I've recently finished a small project intended to better understand C. The program will output the ten largest files found (recursively in the event of subdirectories) in a specified directory.
I've just improved my code to use dynamic memory allocation instead of allocating (statically) a massive array. Please critique not only my use of dynamic memory allocation, but any additional anomalies or smells in terms of C conventions.

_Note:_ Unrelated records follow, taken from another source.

Lemma has_status_return_nans (s s' : Z) (time instrument : pyval) :
  has_status (return_nans (PyInt s) time instrument) s' <-> s = s'.
Proof.
  unfold has_status.
  change (field_of (return_nans (PyInt s) time instrument) "Status")
    with (Some (PyInt s)).
  split; [intros [= ->]; reflexivity | intros ->; reflexivity].
Qed.

Lemma has_status_success (d out : record) (instrument time : pyval)
    (s s' : Z) :
  has_status (Ok (<["Instrument" := instrument]>
                    (<["Status" := PyInt s]> (<["Time" := time]> (d ∪ out)))))
             s'
  <-> s = s'.
Proof.
  unfold has_status, field_of.
  rewrite lookup_insert_ne, lookup_insert_eq by done.
  split; [intros [= ->]; reflexivity | intros ->; reflexivity].
Qed.

(** The status of a call that returned early is one of the pre-fit ones. *)
Lemma setup_cases dist params fit_1D mag4hz mag6s starttime I1a :
  (exists s,
     In s [9; 5; 12; 10]%Z
     /\ driver dist params fit_1D mag4hz mag6s starttime I1a
        = return_nans (PyInt s) (PyDatetime starttime)
                      (PyInt (ion_instrument params)))
  \/ (exists l,
        setup dist params fit_1D mag4hz mag6s starttime I1a = Ok (inr l)
        /\ ready l
        /\ driver dist params fit_1D mag4hz mag6s starttime I1a = finish l).
Proof.
  destruct (setup_total rotationmatrix temp2vth vth2temp m_p np_power
              leastsq dist params fit_1D mag4hz mag6s starttime I1a)
    as [(s & rec & Hs & Esetup & Erec) | [l Esetup]].
  - left. exists s. split; [exact Hs|]. rewrite Erec.
    apply (driver_early rotationmatrix temp2vth vth2temp m_p np_power
             leastsq _ _ _ _ _ _ _ _ Esetup).
  - right. exists l. split; [exact Esetup|]. split.
    + apply (setup_ready rotationmatrix temp2vth vth2temp m_p np_power
               leastsq _ _ _ _ _ _ _ _ Esetup).
    + apply (driver_continues rotationmatrix temp2vth vth2temp m_p np_power
               leastsq _ _ _ _ _ _ _ _ Esetup).
Qed.

(** X15. Status 4 is returned only for a fit that converged and whose
    bulk velocity, in the spacecraft frame, lies outside the bounds of the
    sample velocities. *)
Theorem status_4_only_outside_bounds
    dist params fit_1D mag4hz mag6s starttime I1a :
  has_status (driver dist params fit_1D mag4hz mag6s starttime I1a) 4 ->
  exists l fp v,
    setup dist params fit_1D mag4hz mag6s starttime I1a = Ok (inr l)
    /\ converged (l_fitstatus l) = true
    /\ spacecraft_frame (l_magempty l) (l_R l) (l_fitparams l) = Ok (fp, v)
    /\ velocity_outside v (l_vs l).
Proof.
  intros Hst.
  destruct (setup_cases dist params fit_1D mag4hz mag6s starttime I1a)
    as [(s & Hs & E) | (l & Esetup & Hready & E)]; rewrite E in Hst.
  - apply has_status_return_nans in Hst. subst s. simpl in Hs. lia.
  - destruct (finish_branches l Hready)
      as (peak & fp & v & outside & _ & Eframe & Eout & Efin).
    rewrite Efin in Hst.
    exists l, fp, v. split; [exact Esetup|].
    destruct (converged (l_fitstatus l)); cbn [negb] in Hst;
      [|apply has_status_return_nans in Hst; discriminate].
    destruct (_ && negb (l_magempty l));
      [apply has_status_return_nans in Hst; discriminate|].
    destruct (width_unrealistic _ _);
      [apply has_status_return_nans in Hst; discriminate|].
    destruct outside.
    + repeat split; trivial.
      apply (outside_bounds_spec v (l_vs l)); [apply Hready | exact Eout].
    + apply has_status_success in Hst. destruct (l_magempty l); discriminate.
Qed.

The program compiles, runs, and outputs identical findings compared to the same program I implemented using Rust.
#include <stdio.h>
#include <stdlib.h>
#include <dirent.h>
#include <sys/stat.h>
#include <string.h>
#include "fs_info.h"
/*
A struct to contain the name of a filesystem entry and its size in bytes.

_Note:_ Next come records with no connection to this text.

(** * ModifyPDF: the annotation store, the layer manager, the history
      (undo/redo) engine and the canvas projection of the PDF editor.

    The development embeds three React components of the front end,

    - [PDFEditor.jsx]   (annotation store, history, page and zoom state),
    - [LayerManager.jsx] (grouping by layer, move, delete, visibility),
    - [PDFViewer.jsx]   (canvas projection and the pointer gestures),

    together with the two callers of the store found in [ToolPanel] and
    [SignatureLibrary].

    Conventions of the embedding.

    - A handler is a function from the state its closure captured to the
      state React renders next.  Handlers run to completion between two
      events, so the value a functional updater receives ([prev]) is the
      value the closure captured.  The exception is the [onload] callback
      that [handleImageUpload] hands to its [FileReader]: it runs when the
      file has been read, through the closure of the render in which the
      file was picked, on a state that may have moved on;
      [handleAddAnnotationVia] is [handleAddAnnotation] called that way.
    - JavaScript objects that are shared are kept in a store ([heap]) and
      arrays hold references into it: [handleMoveLayer] writes the [layer]
      field of objects that history snapshots also reference.  Arrays are
      never written after they are built (spread, [slice], [filter] and a
      [push] on the fresh copy), so an array is the list of its elements.
    - A handler that can install [undefined] as the annotation set returns
      an [option]; [None] stands for the render that then throws.
    - JavaScript numbers that hold geometry are rationals ([Q]); counters,
      ids, pages and layers are integers ([Z]).  The code computes the
      geometry in doubles: the statements use it through the expressions
      the code evaluates and through comparisons of their values, and none
      rests on an identity of exact arithmetic.  A field an object may
      lack is an [option]; [None] is JavaScript's [undefined].
    - The projection is the list of the canvas operations a pass issues,
      in call order.  The image of a signature is painted when it has
      loaded, after the pass; [paints] relates the operations issued to
      what ends up painted.
    - [Date.now()] and [prompt()] are inputs of the handler that calls them.
    - Toasts are not modelled: they do not feed back into the state. *)

From Stdlib Require Import ZArith QArith Qminmax Qabs Lia Lqa Ascii.
From stdpp Require Import base option list strings pretty sorting gmap.

Open Scope Z_scope.

(** ** JavaScript helpers *)

(** [a || d] on a number: [undefined] and [0] are falsy. *)
Definition js_or_Z (a : option Z) (d : Z) : Z :=
  match a with
  | Some v => if decide (v = 0) then d else v
  | None => d
  end.

(** [a || d] on a rational number. *)
Definition js_or_Q (a : option Q) (d : Q) : Q :=
  match a with
  | Some v => if Qeq_bool v 0 then d else v
  | None => d
  end.

(** [a || d] on a string: [undefined] and the empty string are falsy. *)
Definition js_or_string (a : option string) (d : string) : string :=
  match a with
  | Some v => if decide (v = "") then d else v
  | None => d
  end.

(** [a > b] where [a] may be [undefined]: the comparison is then false. *)
Definition js_gt (a : option Q) (b : Q) : bool :=
  match a with
  | Some v => negb (Qle_bool v b)
  | None => false
  end.

(** [arr[i]]: [undefined] when [i] is negative or past the end. *)
Definition js_index {A} (arr : list A) (i : Z) : option A :=
  if decide (i < 0) then None else arr !! Z.to_nat i.

(** [arr.slice(0, e)]: a negative [e] counts from the end of the array. *)
Definition js_slice0 {A} (arr : list A) (e : Z) : list A :=
  if decide (e < 0)
  then take (Z.to_nat (Z.of_nat (length arr) + e)) arr
  else take (Z.to_nat e) arr.

(** ** Data model *)

(** What a caller hands to [onAddAnnotation] / [onAddSignature]: the
    object literals built in [PDFViewer], [ToolPanel] and
    [SignatureLibrary].  None of them has an [id], [page] or [layer]
    property. *)
Record Draft := mkDraft {
  d_type : string;
  d_x : Q;
  d_y : Q;
  d_width : option Q;
  d_height : option Q;
  d_color : option string;
  d_text : option string;
  d_fontSize : option Q;
  d_imageData : option string
}.

(** An annotation object of the store. *)
Record Annotation := mkAnnotation {
  ann_type : string;
  ann_x : Q;
  ann_y : Q;
  ann_width : option Q;
  ann_height : option Q;
  ann_color : option string;
  ann_text : option string;
  ann_fontSize : option Q;
  ann_imageData : option string;
  ann_id : Z;
  ann_page : Z;
  ann_layer : option Z
}.

(** [{...draft, id, page, layer}] *)
Definition spread (d : Draft) (id page : Z) (layer : option Z)
  : Annotation :=
  {| ann_type := d_type d; ann_x := d_x d; ann_y := d_y d;
     ann_width := d_width d; ann_height := d_height d;
     ann_color := d_color d; ann_text := d_text d;
     ann_fontSize := d_fontSize d; ann_imageData := d_imageData d;
     ann_id := id; ann_page := page; ann_layer := layer |}.

(** [annotation.layer = l] *)
Definition set_layer (l : option Z) (a : Annotation) : Annotation :=
  {| ann_type := ann_type a; ann_x := ann_x a; ann_y := ann_y a;
     ann_width := ann_width a; ann_height := ann_height a;
     ann_color := ann_color a; ann_text := ann_text a;
     ann_fontSize := ann_fontSize a; ann_imageData := ann_imageData a;
     ann_id := ann_id a; ann_page := ann_page a; ann_layer := l |}.

(** A reference to an annotation object. *)
Abbreviation Ref := nat.

(** An entry of the [layers] state (the shape of [mockLayers]). *)
Record Layer := mkLayer {
  layer_id : Z;
  layer_name : string;
  layer_visible : bool;
  layer_annotations : list Z
}.

(** The file picked in the upload input. *)
Record File := mkFile { file_size : Z; file_type : string }.

(** State of [PDFEditor] ([useState] cells) and the object store.  The
    cells that hold the file, its object URL, the signature library and the
    dialog flag are left out: no handler below reads them. *)
Record Editor := mkEditor {
  heap : list Annotation;
  currentPage : Z;
  totalPages : Z;
  zoomLevel : Q;
  selectedTool : string;
  annotations : list Ref;
  layers : list Layer;
  history : list (list Ref);
  historyIndex : Z
}.

Definition setHeap (h : list Annotation) (e : Editor) : Editor :=
  mkEditor h (currentPage e) (totalPages e) (zoomLevel e) (selectedTool e)
           (annotations e) (layers e) (history e) (historyIndex e).
Definition setCurrentPage (p : Z) (e : Editor) : Editor :=
  mkEditor (heap e) p (totalPages e) (zoomLevel e) (selectedTool e)
           (annotations e) (layers e) (history e) (historyIndex e).
Definition setZoomLevel (z : Q) (e : Editor) : Editor :=
  mkEditor (heap e) (currentPage e) (totalPages e) z (selectedTool e)
           (annotations e) (layers e) (history e) (historyIndex e).
Definition setSelectedTool (t : string) (e : Editor) : Editor :=
  mkEditor (heap e) (currentPage e) (totalPages e) (zoomLevel e) t
           (annotations e) (layers e) (history e) (historyIndex e).
Definition setAnnotations (a : list Ref) (e : Editor) : Editor :=
  mkEditor (heap e) (currentPage e) (totalPages e) (zoomLevel e)
           (selectedTool e) a (layers e) (history e) (historyIndex e).
Definition setLayers (l : list Layer) (e : Editor) : Editor :=
  mkEditor (heap e) (currentPage e) (totalPages e) (zoomLevel e)
           (selectedTool e) (annotations e) l (history e) (historyIndex e).
Definition setHistory (h : list (list Ref)) (e : Editor) : Editor :=
  mkEditor (heap e) (currentPage e) (totalPages e) (zoomLevel e)
           (selectedTool e) (annotations e) (layers e) h (historyIndex e).
Definition setHistoryIndex (i : Z) (e : Editor) : Editor :=
  mkEditor (heap e) (currentPage e) (totalPages e) (zoomLevel e)
           (selectedTool e) (annotations e) (layers e) (history e) i.

(** The [useState] initial values. *)
Definition initialEditor : Editor :=
  {| heap := []; currentPage := 1; totalPages := 3; zoomLevel := 1%Q;
     selectedTool := "select"; annotations := []; layers := [];
     history := []; historyIndex := -1 |}.

(** [new Object]: the object is stored and its reference returned. *)
Definition alloc (a : Annotation) (e : Editor) : Ref * Editor :=
  (length (heap e), setHeap (heap e ++ [a]) e).

(** ** PDFEditor.jsx *)

(** [file] is [event.target.files[0]].  A file that passes both checks
    resets the page, the store, the layers and the history. *)
Definition handleFileUpload (file : option File) (e : Editor) : Editor :=
  match file with
  | None => e
  | Some f =>
      if decide (file_size f > 100 * 1024 * 1024) then e
      else if decide (file_type f ≠ "application/pdf") then e
      else setHistoryIndex (-1)
             (setHistory [] (setLayers [] (setAnnotations []
               (setCurrentPage 1 e))))
  end.

Definition handleZoomIn (e : Editor) : Editor :=
  setZoomLevel (Qmin (zoomLevel e + 0.25) 3)%Q e.

Definition handleZoomOut (e : Editor) : Editor :=
  setZoomLevel (Qmax (zoomLevel e - 0.25) 0.5)%Q e.

Definition handlePageChange (direction : string) (e : Editor) : Editor :=
  if decide (direction = "next" ∧ currentPage e < totalPages e)
  then setCurrentPage (currentPage e + 1) e
  else if decide (direction = "prev" ∧ currentPage e > 1)
  then setCurrentPage (currentPage e - 1) e
  else e.

Definition handleToolSelect (tool : string) (e : Editor) : Editor :=
  setSelectedTool tool e.

(** [slice(0, historyIndex + 1)], [push], then the cursor goes to the
    last index. *)
Definition addToHistory (newAnnotations : list Ref) (e : Editor) : Editor :=
  let newHistory :=
    js_slice0 (history e) (historyIndex e + 1) ++ [newAnnotations] in
  setHistoryIndex (Z.of_nat (length newHistory) - 1) (setHistory newHistory e).

(** [now] is the value of [Date.now()].  The new object is appended to
    the annotation set, and an array with the same elements is pushed. *)
Definition handleAddAnnotation (now : Z) (annotation : Draft) (e : Editor)
  : Editor :=
  let newAnnotation :=
    spread annotation now (currentPage e)
           (Some (Z.of_nat (length (layers e)))) in
  let '(r, e1) := alloc newAnnotation e in
  addToHistory (annotations e ++ [r])
               (setAnnotations (annotations e ++ [r]) e1).

(** As [handleAddAnnotation], but the object literal has no [layer]. *)
Definition handleAddSignature (now : Z) (signature : Draft) (e : Editor)
  : Editor :=
  let newSignature :=
    spread signature now (currentPage e) None in
  let '(r, e1) := alloc newSignature e in
  addToHistory (annotations e ++ [r])
               (setAnnotations (annotations e ++ [r]) e1).

(** [None]: the snapshot read is [undefined]; installed as the
    annotation set it makes the next render throw ([annotations.filter]). *)
Definition handleUndo (e : Editor) : option Editor :=
  if decide (historyIndex e > 0) then
    snapshot ← js_index (history e) (historyIndex e - 1);
    Some (setAnnotations snapshot (setHistoryIndex (historyIndex e - 1) e))
  else Some e.

(** [None]: as for [handleUndo]. *)
Definition handleRedo (e : Editor) : option Editor :=
  if decide (historyIndex e < Z.of_nat (length (history e)) - 1) then
    snapshot ← js_index (history e) (historyIndex e + 1);
    Some (setAnnotations snapshot (setHistoryIndex (historyIndex e + 1) e))
  else Some e.

(** The [disabled] attributes of the undo and redo buttons. *)
Definition undoDisabled (e : Editor) : bool :=
  bool_decide (historyIndex e <= 0).
Definition redoDisabled (e : Editor) : bool :=
  bool_decide (historyIndex e >= Z.of_nat (length (history e)) - 1).

(** ** LayerManager.jsx *)

(** [annotation.layer] read through a reference. *)
Definition layer_of (h : list Annotation) (r : Ref) : option Z :=
  h !! r ≫= ann_layer.

(** The [reduce] that groups the annotations under [annotation.layer || 0]. *)
Definition groupedAnnotations (h : list Annotation) (anns : list Ref)
  : gmap Z (list Ref) :=
  foldl (λ acc r,
           let layer := js_or_Z (layer_of h r) 0 in
           <[layer := default [] (acc !! layer) ++ [r]]> acc)
        ∅ anns.

(** An entry of [layerList]. *)
Record LayerEntry := mkLayerEntry {
  index : Z;
  entry_annotations : list Ref;
  visible : bool
}.

(** One entry per key of [groupedAnnotations]; [visible] is the constant
    [true].  Only the length of this list and the keys in it are used by the
    handlers (the listing itself is sorted by descending index for display). *)
Definition layerList (h : list Annotation) (anns : list Ref)
  : list LayerEntry :=
  (λ kv, mkLayerEntry kv.1 kv.2 true)
    <$> map_to_list (groupedAnnotations h anns).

An array of this type will be used to catalog all filesystem entries for
the directory specified as command line argument.
*/
struct FS_Info {
char name[1024];
int size;
};
// initial size of array used to contain filesystem entries
int N = 100;
// number of largest entries to output
const int num_entries = 10;
// global pointer to current FS_Info array
// will be updated as the array is resized using dynamic memory allocation
struct FS_Info *curr_fs_info_ptr;
// determine the size of the info struct, used for qsort
const int info_size = sizeof(struct FS_Info);
// used to sort fs_entries array descending in terms of entry size
int compare(const void *a, const void *b)
{
struct FS_Info *entryA = (struct FS_Info *)a;
struct FS_Info *entryB = (struct FS_Info *)b;
return (entryB->size - entryA->size);
}
void get_size(char *path)
{
static int items_added = 0;
struct stat st;
if (stat(path, &st) == 0)
{
if (items_added < N) // if array capacity will not be exceeded
{
strcpy(curr_fs_info_ptr[items_added].name, path);
curr_fs_info_ptr[items_added].size = st.st_size;
items_added++;
}
else // double the size of the containing array
{
// puts("Re-allocating array to fit additional fs_entries");
N *= 2;
struct FS_Info *resized_fs_entries = realloc(curr_fs_info_ptr, N * sizeof(*curr_fs_info_ptr));
if (resized_fs_entries)
{
curr_fs_info_ptr = resized_fs_entries;
strcpy(curr_fs_info_ptr[items_added].name, path);
curr_fs_info_ptr[items_added].size = st.st_size;
items_added++;
}
else
{
puts("An error occurred when attempting to resize the array!");
exit(-1);
}
}
}
else
{
printf("Error getting stat for entry %s: %d\n", path, stat(path, &st));
}
}
void walk(const char *currDir)
{
DIR *dir = opendir(currDir);
struct dirent *entry;
if (dir == NULL) // directory could not be opened
{
return;
}
while ((entry = readdir(dir)) != NULL)
{
if (strcmp(entry->d_name, ".") == 0 || strcmp(entry->d_name, "..") == 0)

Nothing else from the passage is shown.